## WHAT TO PRODUCE
The stretch from the line with "set (s2 := upd_task s1 t _)." through the line with "cbv zeta in" in the records below: write it out exactly, and nothing else.

[Saved entries]
Segment Open

Fixpoint do_signal_loop (fuel : nat) (y : sys) (regs : gmap Z Z) : option sig_result :=
  match fuel with
  | O => None
  | S fuel' =>
      let s := sys_s y in
      let cur := get_current s in
      let t := task_at s cur in
      let sig := next_pending_signal (t_pending t) (t_blocked t) in
      if sig =? 0 then Some (SigDone y regs)
      else
        let s := upd_task s cur (fun x => set_t_pending (clear (t_pending x) (SIG_BIT sig)) x) in
        let y := with_s y s in
        if sig =? SIGKILL then Some (SigExit SIGKILL y)
        else if sig =? SIGSTOP then s ← do_signal_stop s SIGSTOP; Some (SigStopped (with_s y s))
        else
          let ka := default sigaction0 (t_actions t !! sig) in
          let handler := sa_handler ka in
          if handler =? SIG_IGN then do_signal_loop fuel' y regs
          else if handler =? SIG_DFL then
            if sig_kernel_stop sig then s ← do_signal_stop s sig; Some (SigStopped (with_s y s))
            else if (t_pid t =? 1) && ((sig =? SIGUSR1) || (sig =? SIGUSR2) || (sig =? SIGTERM)) then
              Some (SigShutdown sig y)
            else if (sig =? SIGCHLD) || (sig =? SIGCONT) || (sig =? SIGURG) || (sig =? SIGWINCH) then
              do_signal_loop fuel' y regs
            else Some (SigExit (Z.land sig 0x7f) y)
          else
            let s :=
              if has (sa_flags ka) SA_RESETHAND then
                upd_task s cur (fun x => set_t_actions
                  (<[sig := mkSigaction SIG_DFL (sa_flags ka) (sa_restorer ka) (sa_mask ka)]> (t_actions x)) x)
              else s in
            let regs := apply_syscall_restart s regs (has (sa_flags ka) SA_RESTART) in
            handle_signal (with_s y s) regs sig ka
  end.
(** SIGCONT to a stopped task. *)
Lemma send_continue s Q T t :
  sched_inv s Q T -> family s -> reports_child s -> target_ok s t -> t_state (task_at s t) = TASK_STOPPED ->
  exists s' Q', signal_send s t SIGCONT = Some s' /\ delivered s s' Q Q' T [t] SIGCONT.
Proof.
  intros HI HF HC (Ht & Ht0 & Hid) Hst. unfold signal_send, walk_fuel. remember (S (size (tasks s))) as n eqn:En. cbn [signal_queue]. zdec.
  change (negb (signal_valid SIGCONT)) with false. change (SIGCONT =? 0) with false. cbn [orb].
  destruct (queue_bit_sent s Q T t SIGCONT HI Ht) as [HI1 Hs1]. set (s1 := upd_task s t _) in *. cbv zeta.
  replace (t_state (task_at s1 t)) with TASK_STOPPED by (unfold s1; by rewrite task_at_upd). rewrite bool_decide_true by done. change (SIGCONT =? SIGCONT) with true. cbn [andb].
  set (s2 := upd_task s1 t _).
  assert (Hoff : forall c, is_cpu c -> t ∉ Q c). { intros c Hc Hin. destruct (si_queued _ _ _ HI c t Hc Hin) as (_ & _ & _ & E). congruence. }
  assert (Ht1 : is_Some (tasks s1 !! t)) by (by apply (sn_some _ _ _ _ Hs1)).
  assert (HI2 : sched_inv s2 Q T) by (apply (inv_task_fields s1 Q T HI1); auto).
  assert (E2 : forall u, u <> t -> task_at s2 u = task_at s u) by (intros u Hu; unfold s2, s1; by rewrite !task_at_upd_ne).
  assert (E2t : t_pending (task_at s2 t) = queue_mask (t_pending (task_at s t)) SIGCONT /\ t_parent (task_at s2 t) = t_parent (task_at s t) /\
    t_exit_signal (task_at s2 t) = t_exit_signal (task_at s t) /\ t_state (task_at s2 t) = TASK_RUNNING) by (unfold s2, s1; by rewrite !task_at_upd).
  assert (Hs2 : sent s s2 Q Q).
  { eapply sent_trans; [exact Hs1|]. split; [by intros; apply upd_is_some| |done|]; [intros u|intros HE u]; unfold s2;
      (destruct (decide (t = u)) as [<-|]; [rewrite task_at_upd|by rewrite task_at_upd_ne]); [done|apply HE]. }
  clearbody s2. clear s1 HI1 Hs1 Ht1. assert (HF2 := sent_family _ _ _ _ Hs2 HF). assert (Ht2 : is_Some (tasks s2 !! t)) by (by apply (sn_some _ _ _ _ Hs2)).
  assert (HC2 : reports_child s2).
  { intros u. destruct (decide (u = t)) as [->|Hu]; [rewrite (proj1 (proj2 (proj2 E2t)))|rewrite E2 by done]; apply HC. }
  destruct (notify_spec (size (tasks s)) s2 Q T t HI2 HF2 HC2 Ht2) as (s3 & Q3 & E3 & HI3 & Hs3 & Hp3 & Hst3 & Hq3). rewrite En.
  assert (Ht3 : is_Some (tasks s3 !! t)) by (by apply (sn_some _ _ _ _ Hs3)).
  destruct (wake_sent s3 Q3 T t HI3 Ht3 Ht0 Hid) as (Q' & HI' & Hs' & Hq). exists (wake_up_process s3 t), Q'. split.
  { cbv zeta in E3. rewrite E3. done. }
  assert (Epar := proj1 (proj2 E2t)). set (p := t_parent (task_at s2 t)) in *.
  assert (Hn : forall u, notified s [t] SIGCONT u <-> u = p /\ p <> 0) by (intros u; rewrite notified_one, <- Epar; intuition congruence).
  split; [done|by eapply sent_trans, sent_trans|..].
  - intros u. transitivity (t_pending (task_at s3 u)); [exact (f_equal t_pending (proj2 (wake_up_process_stays s3 Q3 T t HI3 Ht3 Ht0 Hid) u))|].
    rewrite Hp3. unfold pending_after. assert (Eu : t_pending (task_at s2 u) = if decide (u ∈ [t]) then queue_mask (t_pending (task_at s u)) SIGCONT else t_pending (task_at s u)).
    { destruct (decide (u = t)) as [->|Hu]; [rewrite decide_True by (by left); apply E2t|]. by rewrite decide_False, E2 by (by rewrite ?list_elem_of_singleton). }
    rewrite Eu. apply decide_ext. symmetry. apply Hn.
  - intros u Hu'. assert (Hu : u <> t).
    { rewrite list_elem_of_singleton in Hu'. intros ->. destruct Hu' as [?|Hw]; [done|]. unfold wakes in Hw. by rewrite Hst in Hw. }
    rewrite wake_up_process_state by done. rewrite Hn, <- (E2 u Hu).
    destruct (Hst3 u) as [?|(? & ? & ?)]; [by left|by right].
  - by intros u ->%list_elem_of_singleton _.
  - intros u Hu Hsl. apply (sn_queued _ _ _ _ Hs'). apply Hn in Hu as [-> Hp0]. apply Hq3; [done|].
    destruct (decide (p = t)) as [Ep|Hpt]; [exfalso; rewrite Ep in Hsl; congruence|]. by rewrite E2.
Qed.

Lemma send_one s Q T t sig :
  sched_inv s Q T -> family s -> (sig = SIGCONT -> reports_child s) -> target_ok s t -> 1 <= sig < NSIG ->
  exists s' Q', signal_send s t sig = Some s' /\ delivered s s' Q Q' T [t] sig.
Proof.
  intros HI HF HC Ht Hs. destruct (decide (sig = SIGCONT)) as [->|Hc]; [|apply send_plain; try done; by left].
  destruct (decide (t_state (task_at s t) = TASK_STOPPED)) as [E|E]; [apply send_continue; auto|apply send_plain; try done; by right].
Qed.

Lemma in_snoc (l : list Z) t u : u ∈ l ++ [t] <-> u ∈ l \/ u = t.
Proof. by rewrite elem_of_app, list_elem_of_singleton. Qed.

Lemma notified_snoc s l t sig u : notified s (l ++ [t]) sig u <-> notified s l sig u \/ notified s [t] sig u.
Proof. unfold notified. rewrite Exists_app. tauto. Qed.

Lemma wakes_same s0 s t sig :
  t_state (task_at s t) = t_state (task_at s0 t) ->
  (t_state (task_at s0 t) = TASK_SLEEPING -> t_pending (task_at s t) = t_pending (task_at s0 t)) ->
  t_blocked (task_at s t) = t_blocked (task_at s0 t) -> wakes s t sig = wakes s0 t sig.
Proof.
  intros E1 E2 E3. unfold wakes. rewrite E1. case_match; try done. unfold signal_pending. rewrite !task_at_upd. cbn. by rewrite E2, E3.
Qed.

Lemma queue_mask_child p : queue_mask (Z.lor p (SIG_BIT SIGCHLD)) SIGCONT = Z.lor (queue_mask p SIGCONT) (SIG_BIT SIGCHLD).
Proof.
  unfold queue_mask, clear. change (SIGCONT =? SIGCONT) with true. cbn iota.
  rewrite !Z.ldiff_land, <- Z.lor_assoc, (Z.lor_comm (SIG_BIT SIGCHLD)), Z.lor_assoc, Z.land_lor_distr_l. by f_equal.
Qed.

Section Compose.
Context (s0 s s' : sched) (Q0 Q Q' : Z -> list Z) (T l : list Z) (t sig : Z).
Context (HD : delivered s0 s Q0 Q T l sig) (HD' : delivered s s' Q Q' T [t] sig) (Ht : t ∉ l).

Lemma told_runs u : notified s0 l sig u -> t_state (task_at s0 u) = TASK_SLEEPING -> t_state (task_at s u) = TASK_RUNNING.
Proof using HD. intros Hn Hs. eapply queued_running; [apply HD|]. by apply (dl_parents _ _ _ _ _ _ _ HD). Qed.

Lemma target_state : t_state (task_at s t) = t_state (task_at s0 t) \/
  (notified s0 l sig t /\ t_state (task_at s0 t) = TASK_SLEEPING /\ t_state (task_at s t) = TASK_RUNNING).
Proof using HD Ht.
  destruct (dl_state _ _ _ _ _ _ _ HD t) as [?|[? ?]]; [by left|by left|]. right. split; [done|]. split; [done|]. by apply told_runs.
Qed.

Lemma told_later u : notified s [t] sig u <-> notified s0 [t] sig u.
Proof using HD Ht.
  rewrite !notified_one, (sent_parent _ _ _ _ t (dl_sent _ _ _ _ _ _ _ HD)).
  destruct target_state as [->|(_ & -> & ->)]; [done|]. intuition congruence.
Qed.

Lemma target_wakes : wakes s t sig = wakes s0 t sig \/ (notified s0 l sig t /\ t_state (task_at s0 t) = TASK_SLEEPING).
Proof using HD Ht.
  destruct target_state as [E|(? & ? & _)]; [|by right]. destruct (decide (notified s0 l sig t /\ t_state (task_at s0 t) = TASK_SLEEPING)) as [?|Hn]; [by right|].
  left. apply wakes_same; [done| |exact (f_equal t_blocked (sn_core _ _ _ _ (dl_sent _ _ _ _ _ _ _ HD) t))].
  intros Hs. rewrite (dl_pending _ _ _ _ _ _ _ HD), pending_plain by tauto. by rewrite decide_False.
Qed.

Lemma pending_snoc u : pending_after s [t] sig u = pending_after s0 (l ++ [t]) sig u.
Proof using HD Ht.
  unfold pending_after at 1. rewrite (dl_pending _ _ _ _ _ _ _ HD u). unfold pending_after.
  assert (H1 := told_later u). assert (H2 := notified_snoc s0 l t sig u). assert (H3 := in_snoc l t u). assert (H4 := list_elem_of_singleton u t).
  assert (Hc : notified s0 l sig u -> sig = SIGCONT) by (by intros []).
  assert (Hl : forall x c, Z.lor (Z.lor x c) c = Z.lor x c) by (intros; by rewrite <- Z.lor_assoc, Z.lor_diag).
  destruct (decide (notified s0 (l ++ [t]) sig u)) as [N|N], (decide (notified s [t] sig u)) as [N2|N2],
    (decide (notified s0 l sig u)) as [N1|N1]; try tauto;
  destruct (decide (u ∈ l ++ [t])) as [I|I], (decide (u ∈ l)) as [I1|I1], (decide (u ∈ [t])) as [I2|I2]; try tauto;
  try (apply H4 in I2; subst u; done); try (rewrite (Hc N1), queue_mask_child); by rewrite ?Hl.
Qed.

Lemma delivered_snoc : delivered s0 s' Q0 Q' T (l ++ [t]) sig.
Proof using All.
  assert (Hs' := dl_sent _ _ _ _ _ _ _ HD'). split; [apply HD'|eapply sent_trans; [apply HD|done]|..].
  - intros u. rewrite (dl_pending _ _ _ _ _ _ _ HD' u). apply pending_snoc.
  - intros u Hu. rewrite notified_snoc, <- (told_later u). rewrite in_snoc in Hu.
    assert (H1 : t_state (task_at s u) = t_state (task_at s0 u) \/ (notified s0 l sig u /\ t_state (task_at s0 u) = TASK_SLEEPING)).
    { destruct (decide (u = t)) as [->|]; [destruct target_state; tauto|]. apply (dl_state _ _ _ _ _ _ _ HD). tauto. }
    destruct H1 as [E|[? ?]]; [rewrite <- E|tauto].
    assert (H2 : (u ∉ [t] \/ wakes s u sig = false) \/ (notified s0 l sig u /\ t_state (task_at s0 u) = TASK_SLEEPING)).
    { rewrite list_elem_of_singleton. destruct (decide (u = t)) as [->|]; [|tauto]. destruct target_wakes as [->|]; tauto. }
    destruct H2 as [H2|[? ?]]; [|rewrite E; tauto]. destruct (dl_state _ _ _ _ _ _ _ HD' u H2); tauto.
  - intros u [Hu|Hu]%in_snoc Hw; [by apply (sn_queued _ _ _ _ Hs'), (dl_woken _ _ _ _ _ _ _ HD)|]. subst u.
    destruct target_wakes as [E|[? ?]]; [|by apply (sn_queued _ _ _ _ Hs'), (dl_parents _ _ _ _ _ _ _ HD)].
    apply (dl_woken _ _ _ _ _ _ _ HD'); [by left|congruence].
  - intros u Hn Hs. destruct (decide (notified s0 l sig u)); [by apply (sn_queued _ _ _ _ Hs'), (dl_parents _ _ _ _ _ _ _ HD)|].
    apply notified_snoc in Hn as [?|Hn]; [done|]. destruct (decide (u ∈ l /\ wakes s0 u sig = true)) as [[? ?]|Hu].
    { by apply (sn_queued _ _ _ _ Hs'), (dl_woken _ _ _ _ _ _ _ HD). }
    apply (dl_parents _ _ _ _ _ _ _ HD'); [by apply told_later|]. destruct (dl_state _ _ _ _ _ _ _ HD u) as [->|[? _]]; [|done|done].
    destruct (decide (u ∈ l)); [|by left]. right. apply not_true_is_false. tauto.
Qed.
End Compose.

Lemma sent_reports s s' Q Q' : sent s s' Q Q' -> reports_child s -> reports_child s'.
Proof. intros Hs HC u. rewrite (f_equal t_exit_signal (sn_core _ _ _ _ Hs u) : t_exit_signal (task_at s' u) = t_exit_signal (task_at s u)). apply HC. Qed.

Lemma delivered_send s0 Q0 T l sig s Q t :
  delivered s0 s Q0 Q T l sig -> family s0 -> (sig = SIGCONT -> reports_child s0) -> target_ok s0 t -> t ∉ l -> 1 <= sig < NSIG ->
  exists s' Q', signal_send s t sig = Some s' /\ delivered s0 s' Q0 Q' T (l ++ [t]) sig.
Proof.
  intros HD HF HC Ht Hl Hsig. assert (Hs := dl_sent _ _ _ _ _ _ _ HD).
  destruct (send_one s Q T t sig) as (s' & Q' & E & HD'); [apply HD|by eapply sent_family|intros Hc; eapply sent_reports; eauto| |done|].
  { destruct Ht as (? & ? & ?). split; [by apply (sn_some _ _ _ _ Hs)|done]. }
  exists s', Q'. split; [done|]. by eapply delivered_snoc.
Qed.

Segment Closed

## THE ANSWER
  set (s2 := upd_task s1 t _).
  assert (Hoff : forall c, is_cpu c -> t ∉ Q c). { intros c Hc Hin. destruct (si_queued _ _ _ HI c t Hc Hin) as (_ & _ & _ & E). congruence. }
  assert (Ht1 : is_Some (tasks s1 !! t)) by (by apply (sn_some _ _ _ _ Hs1)).
  assert (HI2 : sched_inv s2 Q T) by (apply (inv_task_fields s1 Q T HI1); auto).
  assert (E2 : forall u, u <> t -> task_at s2 u = task_at s u) by (intros u Hu; unfold s2, s1; by rewrite !task_at_upd_ne).
  assert (E2t : t_pending (task_at s2 t) = queue_mask (t_pending (task_at s t)) SIGCONT /\ t_parent (task_at s2 t) = t_parent (task_at s t) /\
    t_exit_signal (task_at s2 t) = t_exit_signal (task_at s t) /\ t_state (task_at s2 t) = TASK_RUNNING) by (unfold s2, s1; by rewrite !task_at_upd).
  assert (Hs2 : sent s s2 Q Q).
  { eapply sent_trans; [exact Hs1|]. split; [by intros; apply upd_is_some| |done|]; [intros u|intros HE u]; unfold s2;
      (destruct (decide (t = u)) as [<-|]; [rewrite task_at_upd|by rewrite task_at_upd_ne]); [done|apply HE]. }
  clearbody s2. clear s1 HI1 Hs1 Ht1. assert (HF2 := sent_family _ _ _ _ Hs2 HF). assert (Ht2 : is_Some (tasks s2 !! t)) by (by apply (sn_some _ _ _ _ Hs2)).
  assert (HC2 : reports_child s2).
  { intros u. destruct (decide (u = t)) as [->|Hu]; [rewrite (proj1 (proj2 (proj2 E2t)))|rewrite E2 by done]; apply HC. }
  destruct (notify_spec (size (tasks s)) s2 Q T t HI2 HF2 HC2 Ht2) as (s3 & Q3 & E3 & HI3 & Hs3 & Hp3 & Hst3 & Hq3). rewrite En.
  assert (Ht3 : is_Some (tasks s3 !! t)) by (by apply (sn_some _ _ _ _ Hs3)).
  destruct (wake_sent s3 Q3 T t HI3 Ht3 Ht0 Hid) as (Q' & HI' & Hs' & Hq). exists (wake_up_process s3 t), Q'. split.
  { cbv zeta in E3. rewrite E3. done. }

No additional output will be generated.